Es evidente que en
los últimos años estamos asistiendo a un evidente retroceso de las políticas de
igualdad de nuestro país. Tras el impulso, al menos normativo, que vivimos en
la VIII Legislatura, los años de crisis y el continuado gobierno del PP se han
convertido en la alianza perfecta para frenar los avances en materia de
igualdad de género y para consolidar una lógica neoliberal con tan mal casa con
los derechos humanos en general y con los de las mujeres en particular. Uno de
los ámbitos en los que ha sido más evidente ese paso atrás ha sido el
educativo. Recordemos como la LOMCE (https://www.boe.es/buscar/pdf/2013/BOE-A-2013-12886-consolidado.pdf)
no solo alteró los presupuestos y objetivos esenciales del sistema sino que
también eliminó la tímida pero necesaria “Educación para la ciudadanía” al
tiempo que legitimaba los conciertos celebrados con centros en los que se
diferenciase por razón de sexo. Una previsión, recurrida por el gobierno
andaluz ante el Constitucional y que todavía está pendiente de sentencia, que
ahora el Tribunal Supremo ha avalado al reconocer a varios centros andaluces de
educación segregada su derecho a obtener financiación pública.
Al entender el
Supremo que estamos ante un derecho de los llamados “de configuración legal”,
su fallo se ampara en lo previsto por la LOMCE, de la misma manera que en
varios pronunciamientos emitidos con anterioridad a la entrada en vigor de
dicha ley había sostenido que la educación diferenciada por razón de sexos no
podía ser sostenida por fondos públicos.
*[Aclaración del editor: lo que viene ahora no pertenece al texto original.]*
(** ** The loops *)

Lemma div_loop_ok v1 v2 vs (V := dval (v1 :: v2 :: vs)) (n := length (v1 :: v2 :: vs)) m : forall cells,
  wf_digits (v1 :: v2 :: vs) -> 0 < v1 -> wf_digits cells -> (n + m <= length cells)%nat ->
  dval (take n cells) < V ->
  exists Q, div_loop m (0 :: v1 :: v2 :: vs) cells = Some Q /\ length Q = m /\ wf_digits Q /\
    dval Q = dval (take (n + m) cells) / V.
Proof.
  intros cells Hv Hv1. assert (0 < V) as Vp.
  { unfold V. cbn [dval]. apply Forall_cons in Hv as [_ Hw]. pose proof (dval_range _ Hw).
    pose proof (B_pow_pos (Z.of_nat (length (v2 :: vs))) ltac:(lia)). cbn [dval length] in *. nia. }
  revert cells. induction m as [|m IH]; intros cells Hc Hl Hlt.
  { exists []. split_and!; try done; [constructor|]. rewrite Nat.add_0_r. symmetry. apply Z.div_small.
    split; [|done]. apply dval_range. by apply Forall_take. }
  destruct (div_step_ok v1 v2 vs cells Hv Hv1 Hc ltac:(lia) Hlt) as (Hq & part & E & Wp & Lp & Vpt).
  fold V n in Hq, E, Lp, Vpt. set (U := dval (take (S n) cells)) in *.
  cbn [div_loop]. rewrite E. cbn [mbind option_bind].
  destruct part as [|p0 part]; [done|]. cbn [app tail]. injection Lp as Lp.
  apply Forall_cons in Wp as [Wp0 Wp]. pose proof (Z.mod_pos_bound U V Vp) as Hm.
  assert (V < B ^ Z.of_nat n) as HVn by (apply dval_range, Hv).
  assert (p0 = 0) as ->.
  { cbn [dval] in Vpt. rewrite Lp in Vpt. pose proof (dval_range _ Wp).
    destruct (Z.le_gt_cases p0 0); [lia|].
    pose proof (Z.mul_le_mono_nonneg_r 1 p0 (B ^ Z.of_nat n) ltac:(lia) ltac:(lia)). lia. }
  cbn [dval] in Vpt. rewrite Z.mul_0_l, Z.add_0_l in Vpt.
  destruct (IH (part ++ drop (S n) cells)) as (Q & EQ & LQ & WQ & VQ).
  { apply Forall_app. split; [done|by apply Forall_drop]. }
  { rewrite length_app, length_drop. lia. }
  { rewrite take_app_le, take_ge by lia. lia. }
  rewrite EQ. cbn [mbind option_bind]. exists (U / V :: Q). split; [done|]. split; [simpl; lia|].
  split; [by constructor|]. cbn [dval]. rewrite VQ, LQ.
  assert (take (n + m) (part ++ drop (S n) cells) = part ++ take m (drop (S n) cells)) as ->
    by (rewrite <- Lp; apply take_app_add).
  assert (take (n + S m) cells = take (S n) cells ++ take m (drop (S n) cells)) as ->.
  { replace (n + S m)%nat with (S n + m)%nat by lia. by rewrite take_take_drop. }
  rewrite !dval_app. fold U. assert (length (take m (drop (S n) cells)) = m) as ->
    by (rewrite length_take, length_drop; lia).
  rewrite Vpt. set (P := B ^ Z.of_nat m). set (t := dval (take m (drop (S n) cells))).
  rewrite (Z.div_mod U V) at 3 by lia.
  replace ((V * (U / V) + U mod V) * P + t) with (U mod V * P + t + U / V * P * V) by lia.
  rewrite Z.div_add by lia. lia.
Qed.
A la espera, pues, de lo que diga el
Tribunal Constitucional sobre una cuestión que como todas las que inciden en la
igualdad real de mujeres y hombres genera tantas controversias jurídicas y
políticas, seguimos pues regidos por una norma que parece retroceder en el
tiempo y que olvida todos los esfuerzos de tantos educadores y tantas
educadoras por consolidar un sistema en que niños y niñas sean educados en
condiciones de igualdad. Un objetivo que por otra parte no hace sino ajustarse
al programa ético y político de una democracia que ha de partir necesariamente
de la igualdad formal de ambos sexos y que ha de plantearse como uno de sus principales
objetivos conseguir que dicha igualdad no quede en la letra de la ley sino que
se traduzca en un modelo social donde mujeres y hombres seamos sujetos
equivalentes, tanto en el ejercicio de nuestros derechos como en la asunción de
nuestras responsabilidades.
En este sentido,
llama la atención la escasa atención que el Supremo, en las diversas ocasiones
que ha abordado esta materia, ha prestado a la necesaria perspectiva de género,
desconociendo de esta manera los mandatos que la LO 3/2007, de 22 de marzo, para la igualdad efectiva de mujeres y
hombres establece para todos los poderes del Estado, incluido por supuesto
el judicial. Desde esta perspectiva, la clave del debate, que no sé si el
Constitucional llegará a asumir como tal, es el entendimiento de la coeducación
como parte ineludible de modelo educativo que cabe deducir de la Constitución
española. Un modelo que, entiendo, ha de partir de la igualdad de género como
parte esencial de lo que podríamos llamar “ideario educativo constitucional”,
el cual se deduce además de los tratados internacionales que nos obligan –el
más significativo la Convención de
eliminación de todas las formas de discriminación contra la mujer de 1979,
ratificada por España en 1984 -, de la
rotundidad del Derecho Comunitario en esta materia (art. 3.2 Tratado de Amsterdam,
art. 8 Tratado de Lisboa) , así como de la consolidada interpretación que de la
igualdad entre hombres y mujeres se ha realizado por nuestro Tribunal
Constitucional a partir de los artículos 14 y 9.2 CE . Un compromiso que, además, alcanzó su máxima
expresión a través de las obligaciones establecidas por la LO 3/2007, la cual
reiteró y amplió las previsiones que sobre esta materia ya contenía la LO
1/2004, de 28 de diciembre, de medidas de protección integral contra la
violencia de género. Entre ellas, la integración del principio de igualdad en
la interpretación y aplicación de las normas (art. 4) o la asunción de la
transversalidad de dicho principio (art. 15), el cual debe ser asumido por
todas las Administraciones públicas “de forma activa, en la adopción y
ejecución de sus disposiciones normativas, en la definición y presupuestación
de políticas públicas en todos los ámbitos y en el desarrollo del conjunto de
todas sus actividades”. De manera más
específica, dicha ley obliga a que el principio de igualdad se integre en todas
las etapas del sistema educativo (arts. 23, 24 y 25), debiéndose perseguir
entre otros objetivos evitar “que, por comportamientos sexistas o por los
estereotipos sociales asociados, se produzcan desigualdades entre mujeres y
hombres”. De ahí, que como ya tuve ocasión de explicar (http://www.cepc.gob.es/publicaciones/revistas/revistaselectronicas?IDR=6&IDN=1358&IDA=37685)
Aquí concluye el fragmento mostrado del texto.